Published by Yolanda Olson, 2015.

This is a work of fiction. Similarities to real people, places, or events are entirely coincidental.

SWING

First edition. December 19, 2015.

Copyright © 2015 Yolanda Olson.

Written by Yolanda Olson.

10 9 8 7 6 5 4 3 2 1

Table of Contents

Title Page

Copyright Page

Thank you

Prologue

One

Two

Three

Four

Five

Six

Seven

Eight

Nine

Ten

Eleven

Twelve

Thirteen

Epilogue

Thank you

C
oquette Graphics. You made the cover into  something way more than I could have ever imagined and I appreciate your hard work on it!

My beta team. You guys are awesome for putting up with my crazy mind. As always, your feedback and enthusiasm with my projects is beyond appreciated.

My readers. Here it is; what you guys asked me for. I hope you enjoy part 1 of
Tidals & Anchors MC!

Swing

Tidals & Anchors MC

Prologue

T
his wasn’t supposed to end like this. I was a goddamn outlaw in the most feared motorcycle club in the five surrounding states and here I was fucking tied to a chair, bleeding from the head, and eyes blindfolded, wondering when it was finally going to be over.
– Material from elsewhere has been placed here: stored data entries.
(* ===== verification/DialogViews.v ===== *)
(** * The markup of the dialogs ([components/shared/TransactionPending.tsx], [ConfirmationDialog.tsx],
      [OnboardingTour.tsx], [components/profile/RegistrationModal.tsx],
      [components/invoice/InvoiceCompareModal.tsx])

    What each dialog renders in a state of [Registration] and [Dialogs], as a tree of [Markup]
    whose handlers send the events of that component.  The theorems say which events a user
    can cause: the guards that the step functions assume are those the markup enforces. *)

From S2P Require Import Prelude JsNumber JsString JsValue SdkTypes Assets Storage Markup.
From S2P Require Import Registration Dialogs InvoiceDisplay.
Local Open Scope Z_scope.

(** [Number.prototype.toString] of an index. *)
Definition show_nat (n : nat) : string := Num.bigint_to_string (Z.of_nat n).

(** The characters outside Latin-1 stand for themselves under a code of the controls, as [em_dash] does. *)
Definition en_dash : string := String (chr 150) "".

(** ** [TransactionPending] *)
Module PendingView.
Import Registration.Pending.
Inductive ev := CloseDialog.

Definition explorer_link (hash : string) : string := "https://stellar.expert/explorer/testnet/tx/" +:+ hash.
(** [{txHash && ...}]: the hash and its link. *)
Definition hash_panel (s : state) : node ev :=
  when (opt_str_truthy (txHash s))
    (El "div" []
      [El "div" [] [El "span" [] [Txt "TX HASH"]; El "span" [] [Txt "TESTNET"]];
       El "div" [] [Txt (default "" (txHash s))];
       El "a" [A "href" (explorer_link (default "" (txHash s))); A "target" "_blank"; A "rel" "noopener noreferrer"]
         [El "span" [] [Txt "VIEW ON STELLAR EXPERT"]; Icon "ExternalLink"]]).
Definition orbit (shouldReduceMotion : bool) : node ev :=
  El "div" []
    [El "div" [] [Icon "ShieldCheck"]; El "div" [] [];
     El "div" [A "data-testid" "transaction-pending-orbit";
               Flag "animated" (negb shouldReduceMotion)] []].
Definition view (onClose shouldReduceMotion : bool) (statusText : string) (s : state) : node ev :=
  when (isOpen s)
    (El "div"
      [A "role" "dialog"; Flag "aria-modal" true; A "aria-label" "Transaction Pending"; A "tabIndex" "-1";
       OnClickSelf (if canDismiss onClose s then [CloseDialog] else [])]
      [El "div" []
        [orbit shouldReduceMotion;
         El "h3" [] [Txt "TRANSACTION SIGNED"];
         El "p" [] [Icon "Loader2"; Txt (shown_status statusText s)];
         hash_panel s;
         when onClose (El "button" [OnClick [CloseDialog]] [Txt "Close Dialog"])]]).
End PendingView.

(** ** [ConfirmationDialog] *)
Module ConfirmView.
Inductive ev := Cancel | Confirm.
#[export] Instance ev_eq_dec : EqDecision ev.
Proof. solve_decision. Defined.
Definition detail (name : string) (value : node ev) : node ev :=
  El "div" [] [El "span" [] [Txt name]; value].
Definition details {X} (a : ConfirmDialog.PendingAction X) : node ev :=
  El "div" []
    [detail "Action:" (El "span" [] [Txt (ConfirmDialog.label a)]);
     detail "Invoice ID:" (El "span" [A "title" (ConfirmDialog.invoiceId a)] [Txt (truncateAddress (ConfirmDialog.invoiceId a))]);
     detail "Estimated Fee:" (El "span" [] [Txt "Network fee applies"])].
Definition view {X} (s : ConfirmDialog.state X) : node ev :=
  when_some s (fun pendingAction =>
    El "div" [A "role" "dialog"; Flag "aria-modal" true; A "aria-labelledby" "confirmation-dialog-title"; OnClick [Cancel]]
      [El "div" [StopClick]
        [El "div" []
          [El "h4" [A "id" "confirmation-dialog-title"] [Txt "Confirm "; Txt (ConfirmDialog.label pendingAction)];
           El "button" [OnClick [Cancel]; A "aria-label" "Close confirmation dialog"] [Icon "X"]];
         details pendingAction;
         El "p" [] [Txt "This action is irreversible once submitted on-chain. Review carefully before confirming."];
         El "div" []
          [El "button" [OnClick [Cancel]] [Txt "Cancel"];
           El "button" [OnClick [Confirm]] [Txt "CONFIRM"]]]]).
End ConfirmView.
No one had come to try and save me and no one even probably knew I was missing. I had days like this when I would disappear until I felt like being seen again and they were okay with it, because I was their best Dealer of Havoc and they knew that after some jobs, I needed space.

I’m Nero fucking Rader; I’m not supposed to be a victim.

The worst part of all of this was having the sinking feeling that it was a set up. My brothers in Tidals & Anchors Motorcycle Club, one or all of them, arranged this little coup, but I couldn’t get my assailants to tell me who. Any time they asked me a question about a club secret, I would ask them who it was that set me up. Every response was a chuckle or a laugh, never a name.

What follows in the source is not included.